→ Assignment: Copy the lines below that contain "dbsake".

[Stored data]
◆ ◆ ◆

(** * dbsake: the binary [.frm] decoder and the [mysqldump] splitter

    A shallow embedding of [dbsake/mysqlfrm/binaryfrm.py] and of
    [dbsake/mysqldumpsplit/__init__.py].  The sources are Python 2: a [str]
    is a sequence of 8-bit characters, which is what [string] is here, and
    an [int] is unbounded, which is what [Z] is here. *)

From Stdlib Require Import ZArith String Ascii List Lia DecimalString.
From stdpp Require Import gmap strings list.

Local Open Scope string_scope.
Local Open Scope list_scope.
Local Open Scope Z_scope.

(** ** Exceptions and the error monad *)

(** The exceptions the two modules can raise or let through. *)
Inductive exn : Type :=
  | IOError_EINVAL      (* raised by [parse] on a bad magic number *)
  | IOError_ENOENT      (* [open] of a file in a directory that does not exist *)
  | ReaderError         (* a [ByteReader] read outside the buffer *)
  | ValueError          (* a value outside an enumeration of [constants] *)
  | LookupError         (* [charsets.lookup] or a codec lookup failed *)
  | UnicodeDecodeError
  | IndexError
  | NameError           (* a local variable read before assignment *)
  | TypeError
  | StopIteration
  | CollaboratorError.  (* anything else raised by a module not modelled *)

Inductive result (A : Type) : Type :=
  | Ok (a : A)
  | Raise (e : exn).
Arguments Ok {A} a.
Arguments Raise {A} e.

#[global] Instance result_ret : MRet result := fun A a => Ok a.
#[global] Instance result_bind : MBind result := fun A B k m =>
  match m with
  | Ok a => k a
  | Raise e => Raise e
  end.

(** A [for] loop or comprehension that builds a list and stops at the first
    exception. *)
Fixpoint traverse {A B} (f : A -> result B) (l : list A) : result (list B) :=
  match l with
  | [] => Ok []
  | a :: l' => b ← f a; bs ← traverse f l'; Ok (b :: bs)
  end.

(** ** Python built-ins used by the sources *)
Module Py.

(** [str(n)] and ['{0}'.format(n)] for an integer. *)
Definition str_of_Z (z : Z) : string := NilZero.string_of_int (Z.to_int z).

(** [sep.join(l)]. *)
Definition join (sep : string) (l : list string) : string := String.concat sep l.

Definition len (s : string) : Z := Z.of_nat (String.length s).

(** A slice bound as Python normalises it: negative bounds count from the
    end, and every bound is clipped to [0 .. n]. *)
Definition clip (n i : Z) : Z :=
  if i <? 0 then Z.max 0 (n + i) else Z.min i n.

(** [s[lo:hi]]. *)
Definition slice (s : string) (lo hi : Z) : string :=
  let n := len s in
  let lo' := clip n lo in
  let hi' := clip n hi in
  substring (Z.to_nat lo') (Z.to_nat (hi' - lo')) s.

(** [s[lo:]]. *)
Definition slice_from (s : string) (lo : Z) : string := slice s lo (len s).

(** [l[i]] on a sequence: a negative index counts from the end, and an
    index outside the sequence raises [IndexError]. *)
Definition index {A} (l : list A) (i : Z) : result A :=
  let n := Z.of_nat (length l) in
  let j := if i <? 0 then n + i else i in
  if (j <? 0) || (n <=? j) then Raise IndexError
  else match nth_error l (Z.to_nat j) with
       | Some a => Ok a
       | None => Raise IndexError
       end.

(** [s.split(sep)] for a one-character separator: always at least one
    piece. *)
Fixpoint split (sep : ascii) (s : string) : list string :=
  match s with
  | EmptyString => [EmptyString]
  | String c s' =>
      if Ascii.eqb c sep then EmptyString :: split sep s'
      else match split sep s' with
           | p :: ps => String c p :: ps
           | [] => [String c EmptyString]
           end
  end.

(** [needle in hay] on strings. *)
Fixpoint contains (needle hay : string) : bool :=
  String.prefix needle hay ||
  match hay with
  | EmptyString => false
  | String _ hay' => contains needle hay'
  end.

(** [s.replace(old, new)] for a non-empty [old]: every occurrence, left to
    right, without overlap.  [skip] counts the characters of the occurrence
    being replaced that are still to be dropped. *)
Fixpoint replace_from (old new : string) (skip : nat) (s : string) : string :=
  match s with
  | EmptyString => EmptyString
  | String c s' =>
      match skip with
      | S k => replace_from old new k s'
      | O =>
          if String.prefix old s
          then new +:+ replace_from old new (Nat.pred (String.length old)) s'
          else String c (replace_from old new O s')
      end
  end.

Definition replace (s old new : string) : string := replace_from old new O s.

(** The characters [str.split()] treats as white space. *)
Definition is_space (c : ascii) : bool :=
  let n := N_of_ascii c in
  ((9 <=? n) && (n <=? 13) || (n =? 32))%N.

Fixpoint lstrip (s : string) : string :=
  match s with
  | String c s' => if is_space c then lstrip s' else s
  | EmptyString => EmptyString
  end.

Fixpoint take_word (s : string) : string :=
  match s with
  | String c s' => if is_space c then EmptyString else String c (take_word s')
  | EmptyString => EmptyString
  end.

(** [s.split()[0]]: the first white-space separated word; [IndexError] when
    there is none. *)
Definition first_word (s : string) : result string :=
  match lstrip s with
  | EmptyString => Raise IndexError
  | w => Ok (take_word w)
  end.

Definition ends_with_slash (s : string) : bool :=
  match String.get (Nat.pred (String.length s)) s with
  | Some c => Ascii.eqb c "/"
  | None => false
  end.
(** * SimWorld simulation core: a shallow embedding and its properties

    The TypeScript simulation core (pathfinding, terrain valuation, economic
    engine, construction scheduler) is embedded function by function.

    Conventions of the embedding.
    - A JavaScript [number] is an exact rational ([Q]); [Infinity] is written
      out where the source stores it ([ext]).  Rounding error, NaN and
      overflow of IEEE doubles are outside the model.
    - [Math.sqrt], [Math.exp] and [Math.log] have no rational counterpart and
      are Section variables; every result holds for any choice of them.
    - [Math.random()] and [Date.now()] are oracles: the n-th call returns the
      n-th element of a sequence, and the position is part of the state.
    - A JavaScript [Map] whose iteration order is observable is an
      association list in insertion order ([jget], [jset]); a [Map] used only
      through get/set/delete is a [gmap].
    - An object that is mutated through several references lives in a store
      and is named by its address. *)

From Stdlib Require Import ZArith QArith Qminmax Qround Qabs Lia Lqa List Ascii String.
From stdpp Require Import gmap strings list.
Import ListNotations.

(** ** JavaScript numbers and built-ins *)

Module Js.
Open Scope Q_scope.

(** A number that may be [Infinity]. *)
Inductive ext : Type :=
| Fin (q : Q)
| PInf.

(** [a < q] for a possibly infinite [a]. *)
Definition ext_ltb (a : ext) (q : Q) : bool :=
  match a with
  | Fin v => if Qlt_le_dec v q then true else false
  | PInf => false
  end.

Definition Qltb (a b : Q) : bool := if Qlt_le_dec a b then true else false.
Definition Qleb (a b : Q) : bool := Qle_bool a b.
Definition Qgtb (a b : Q) : bool := Qltb b a.
Definition Qgeb (a b : Q) : bool := Qleb b a.

(** [Math.max], [Math.min], [Math.abs], [Math.floor], [Math.ceil]. *)
Definition Math_max (a b : Q) : Q := Qmax a b.
Definition Math_min (a b : Q) : Q := Qmin a b.
Definition Math_abs (a : Q) : Q := Qabs a.
Definition Math_floor (a : Q) : Z := Qfloor a.
Definition Math_ceil (a : Q) : Z := Qceiling a.

(** [Math.round] rounds to the nearest integer, ties towards +Infinity. *)
Definition Math_round (a : Q) : Z := Qfloor (a + (1 # 2)).

(** [a || b] on numbers: [b] replaces a falsy (zero) [a]. *)
Definition num_or (a b : Q) : Q := if Qeq_bool a 0 then b else a.

(** [t[key] || b] for a table lookup that may be [undefined]. *)
Definition opt_or (a : option Q) (b : Q) : Q :=
  match a with Some v => num_or v b | None => b end.

Definition ofZ (n : Z) : Q := inject_Z n.
Definition ofNat (n : nat) : Q := inject_Z (Z.of_nat n).

(** [THREE.Vector3]. *)
Record Vector3 : Type := mkV3 { vx : Q; vy : Q; vz : Q }.

(** The oracle behind [Date.now()] and [Math.random()]. *)
Record Oracle : Type := mkOracle {
  now_reads : nat -> Q;
  now_pos : nat;
  rand_draws : nat -> Q;
  rand_pos : nat
}.

Definition Date_now (o : Oracle) : Q * Oracle :=
  (now_reads o (now_pos o),
   mkOracle (now_reads o) (S (now_pos o)) (rand_draws o) (rand_pos o)).

Definition Math_random (o : Oracle) : Q * Oracle :=
  (rand_draws o (rand_pos o),
   mkOracle (now_reads o) (now_pos o) (rand_draws o) (S (rand_pos o))).

(** [Math.random()] returns a number in [0, 1). *)
Definition random_ok (o : Oracle) : Prop :=
  forall n, 0 <= rand_draws o n /\ rand_draws o n < 1.

(** What a call produces: a value, an exception ([TypeError] on reading a
    property of [undefined]), or a loop cut off by the fuel of the model. *)
Inductive result (A : Type) : Type :=
| Ok (a : A)
| Throw
| OutOfFuel.
Arguments Ok {A} a.
Arguments Throw {A}.
Arguments OutOfFuel {A}.

Definition bind {A B : Type} (m : result A) (k : A -> result B) : result B :=
  match m with
  | Ok a => k a
  | Throw => Throw
  | OutOfFuel => OutOfFuel
  end.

◆ ◆ ◆

→ Result of this exercise:
(** * dbsake: the binary [.frm] decoder and the [mysqldump] splitter
    A shallow embedding of [dbsake/mysqlfrm/binaryfrm.py] and of
    [dbsake/mysqldumpsplit/__init__.py].  The sources are Python 2: a [str]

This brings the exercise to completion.